[Saved data entries]

------------------------

(* ===== verification/TrieMemory.v ===== *)
(** Tries that are complete in memory: the invariant of their shape, the map a
    trie stands for, and what lookup, insertion and deletion do to both. *)
From S2P Require Import Prelude Types TrieEncoding Trie.

(** * The map a trie stands for *)
Fixpoint find (n : node) (key : list byte) {struct n} : option (list byte) :=
  match n with
  | nilNode | hashNode _ => None
  | valueNode v => match key with [] => Some v | _ => None end
  | shortNode k val _ => if bool_decide (take (length k) key = k) then find val (drop (length k) key) else None
  | fullNode children _ =>
      match key with
      | [] => None
      | i :: key' =>
          (fix go (cs : list node) (j : nat) : option (list byte) :=
             match cs, j with
             | [], _ => None
             | c :: _, O => find c key'
             | _ :: cs', S j' => go cs' j'
             end) children (Z.to_nat i)
      end
  end.

Lemma find_full cs fl i key : find (fullNode cs fl) (i :: key) = c ← cs !! Z.to_nat i; find c key.
Proof.
  cbn [find]. generalize (Z.to_nat i) as j. induction cs as [|c cs IH]; intros [|j]; cbn; try done.
Qed.
Lemma find_short k val fl key :
  find (shortNode k val fl) key = if bool_decide (take (length k) key = k) then find val (drop (length k) key) else None.
Proof. done. Qed.
Lemma find_short_app k val fl key : find (shortNode k val fl) (k ++ key) = find val key.
Proof. rewrite find_short, take_app_length, bool_decide_true, drop_app_length by done. done. Qed.
Lemma find_short_Some k val fl key v :
  find (shortNode k val fl) key = Some v ↔ ∃ key', key = k ++ key' ∧ find val key' = Some v.
Proof.
  rewrite find_short. case_bool_decide as Hk.
  - split; [|by intros (key' & -> & Hf); rewrite drop_app_length]. intros Hf.
    exists (drop (length k) key). split; [|done]. by rewrite <- Hk at 1; rewrite take_drop.
  - split; [done|]. intros (key' & -> & _). by rewrite take_app_length in Hk.
Qed.
Lemma large_length i : large i = negb (Z.of_nat (length (rlp_Encode i)) <? 32).
Proof. unfold large. destruct (Nat.leb_spec 32 (length (rlp_Encode i))), (Z.ltb_spec (Z.of_nat (length (rlp_Encode i))) 32); cbn; lia. Qed.
Lemma hasher_store_ok b n c calls : collapses n c → flag_ok b n →
  ∃ hashed calls', store storing onleaf c b calls = (Ok hashed, calls') ∧ hashed_as b n hashed ∧ (storing = false → calls' = calls).
Proof.
  intros (Hitem & Hcache & Hbranch) Hflag.
  assert (store storing onleaf c b calls = (if negb (large (merkle n)) && negb b then mret c else
    _ ← (if storing then modify (λ calls, calls ++ DbInsert (digest (merkle n)) (rlp_Encode (merkle n)) c ::
           if onleaf then leaf_calls c (digest (merkle n)) else []) else mret tt);
    mret (hashNode (digest (merkle n)))) calls) as ->.
  { rewrite large_length, negb_involutive. unfold store, digest. rewrite Hcache, Hitem.
    destruct (cache n).1 as [h|] eqn:Hh; [destruct (Hflag h Hh) as [-> _]|]; by destruct c. }
  unfold hashed_as. destruct (large (merkle n)), b; cbn [negb andb orb]; destruct storing; eexists _, _; (split; [done|by split]).
Qed.

Lemma hash_eq n b : is_branch n = true → hash storing onleaf n b =
  let walk :=
    '(collapsed, cached) ← hashChildren (λ c, hash storing onleaf c false) n;
    hashed ← store storing onleaf collapsed b;
    mret (hashed, with_flags (λ flags, mkFlag (match hashed with hashNode h => Some h | _ => None end) (if storing then false else fDirty flags)) cached) in
  match cache n with
  | (Some h, dirty) =>
      if negb storing then mret (hashNode h, n)
      else if negb dirty then mret (hashNode h, hashNode h) else walk
  | (None, _) => walk
  end.
Proof. by destruct n. Qed.

(** The flags set on the way back are right. *)
Lemma flags_after b n hashed cached dirty :
  hashed_as b n hashed → strip cached = strip n → children_ok cached → is_branch n = true →
  flags_ok b (with_flags (λ flags, mkFlag (match hashed with hashNode h => Some h | _ => None end) (dirty flags)) cached).
Proof.
  intros Hh Hs Hc Hb. apply merkle_same in Hs as Hm.
  assert (∀ n', merkle n' = merkle n → (cache n').1 = match hashed with hashNode h => Some h | _ => None end →
    flag_ok b n') as Hflag.
  { intros n' Hn' Hcn h Hch. rewrite Hcn in Hch. rewrite Hn'. unfold hashed_as in Hh.
    destruct b, (large (merkle n)); cbn [orb] in Hh; subst; try (injection Hch as <-; by split).
    destruct Hh as [Hh _]. by destruct hashed. }
  destruct cached as [| | |k val fl|cs fl]; try (by destruct n); cbn [with_flags].
  - constructor; [|done]. by apply Hflag.
  - constructor; [|done]. by apply Hflag.
Qed.

Lemma hash_step b n : is_branch n = true → flags_ok b n →
  (∀ calls, ∃ collapsed cached calls', hashChildren (λ c, hash storing onleaf c false) n calls = (Ok (collapsed, cached), calls') ∧
    collapses n collapsed ∧ (storing = false → strip cached = strip n ∧ children_ok cached ∧ calls' = calls)) →
  hash_good b n.
Proof.
  intros Hb Hn Hwalk calls. assert (flag_ok b n) as Hflag by by destruct Hn. rewrite hash_eq by done.
  assert (∀ P : node → node → list store_call → Prop,
    (∀ hashed cached calls', hashed_as b n hashed → (storing = false → strip cached = strip n ∧ flags_ok b cached ∧ calls' = calls) →
      P hashed cached calls') →
    ∃ hashed cached calls', ('(collapsed, cached) ← hashChildren (λ c, hash storing onleaf c false) n;
      hashed ← store storing onleaf collapsed b;
      mret (hashed, with_flags (λ flags, mkFlag (match hashed with hashNode h => Some h | _ => None end)
        (if storing then false else fDirty flags)) cached)) calls = (Ok (hashed, cached), calls') ∧ P hashed cached calls') as Hw.
  { intros P HP. destruct (Hwalk calls) as (c & ca & calls1 & Hrun & Hcol & Hca). rewrite (gom_bind_run _ _ _ _ _ Hrun).
    destruct (hasher_store_ok b n c calls1 Hcol Hflag) as (hashed & calls2 & Hst & Hh & Hcalls). rewrite (gom_bind_run _ _ _ _ _ Hst).
    eexists hashed, _, calls2. split; [done|]. apply HP; [done|]. intros Hns. destruct (Hca Hns) as (Hs & Hok & ->).
    rewrite Hcalls by done. split; [by rewrite <- Hs; destruct ca|]. split; [|done]. by apply (flags_after b n). }
  assert (∀ h, (cache n).1 = Some h → hashed_as b n (hashNode h)) as Hcached.
  { intros h Hh. destruct (Hflag h Hh) as [-> Hl]. unfold hashed_as. destruct b; [done|]. by rewrite Hl. }
  cbv zeta. destruct (cache n) as [[h|] dirty] eqn:Hca.
  - destruct storing eqn:Hst; cbn [negb].
    + destruct dirty; cbn [negb]; [apply (Hw (λ hashed cached calls', _)); by split|].
      exists (hashNode h), (hashNode h), calls. split; [done|]. split; [by apply Hcached|done].
    + exists (hashNode h), n, calls. split; [done|]. split; [by apply Hcached|done].
  - apply (Hw (λ hashed cached calls', _)). by split.
Qed.
(* ===== verification/TrieCommit.v ===== *)
(** Hashing and committing tries that are in memory in part: the root hash is
    that of the whole trie, and a database that holds what a commit wrote can
    load the trie again. *)
From S2P Require Import Prelude Types TrieEncoding Trie TrieMemory TrieMap TrieRoot Memorydb TrieNode TrieLoad.

(** ** Values are not empty *)
Fixpoint valued (n : node) : Prop :=
  match n with
  | valueNode v => v ≠ []
  | shortNode _ c _ => valued c
  | fullNode cs _ => foldr (λ c P, valued c ∧ P) True cs
  | _ => True
  end.
Lemma valued_children cs : foldr (λ c P, valued c ∧ P) True cs ↔ Forall valued cs.
Proof. induction cs as [|c cs IH]; cbn; [done|]. by rewrite IH, Forall_cons. Qed.
Lemma valued_find n : wf n → (∀ k v, tkey k → find n k = Some v → v ≠ []) → valued n.
Proof.
  induction 1 as [k v fl Hk|k n fl Hk Hne Hf Hw IH|ns fl Hlen Hsub IH Hv Hocc]; intros Hfind; cbn [valued].
  - apply (Hfind k v Hk). replace k with (k ++ []) at 2 by apply app_nil_r. by rewrite find_short_app.
  - apply IH. intros k' v Hk' Hv. apply (Hfind (k ++ k') v); [by apply tkey_app|]. by rewrite find_short_app.
  - assert (wf (fullNode ns fl)) as Hwf by by constructor. apply valued_children, Forall_lookup. intros j c Hc.
    destruct (is_nil c) eqn:Hnil; [by destruct c|]. assert (∀ k v, tkey (Z.of_nat j :: k) → find c k = Some v → v ≠ []) as Hslot.
    { intros k v Hk Hfc. apply (Hfind _ v Hk). by rewrite (find_slot ns fl j c k Hc). }
    destruct (full_slot _ _ _ _ Hwf Hc Hnil) as [Hj [[Hnib Hw]|[Ht Hval]]].
    + unfold is_nibble in Hnib. apply (IH j c); [lia|done|by intros ->|]. intros k v Hk Hv'. apply (Hslot k v); [|done]. apply tkey_cons. right. split; [done|done].
    + destruct c as [| |v| |]; try done. apply (Hslot [] v); [|done]. apply tkey_cons. by left.
Qed.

------------------------

ASSIGNMENT> Retype the entries above exactly, but only from the line containing "load the trie again. *)" through the line containing "- apply (Hfind", both included.

ANSWER TO THIS EXERCISE>
    load the trie again. *)
From S2P Require Import Prelude Types TrieEncoding Trie TrieMemory TrieMap TrieRoot Memorydb TrieNode TrieLoad.

(** ** Values are not empty *)
Fixpoint valued (n : node) : Prop :=
  match n with
  | valueNode v => v ≠ []
  | shortNode _ c _ => valued c
  | fullNode cs _ => foldr (λ c P, valued c ∧ P) True cs
  | _ => True
  end.
Lemma valued_children cs : foldr (λ c P, valued c ∧ P) True cs ↔ Forall valued cs.
Proof. induction cs as [|c cs IH]; cbn; [done|]. by rewrite IH, Forall_cons. Qed.
Lemma valued_find n : wf n → (∀ k v, tkey k → find n k = Some v → v ≠ []) → valued n.
Proof.
  induction 1 as [k v fl Hk|k n fl Hk Hne Hf Hw IH|ns fl Hlen Hsub IH Hv Hocc]; intros Hfind; cbn [valued].
  - apply (Hfind k v Hk). replace k with (k ++ []) at 2 by apply app_nil_r. by rewrite find_short_app.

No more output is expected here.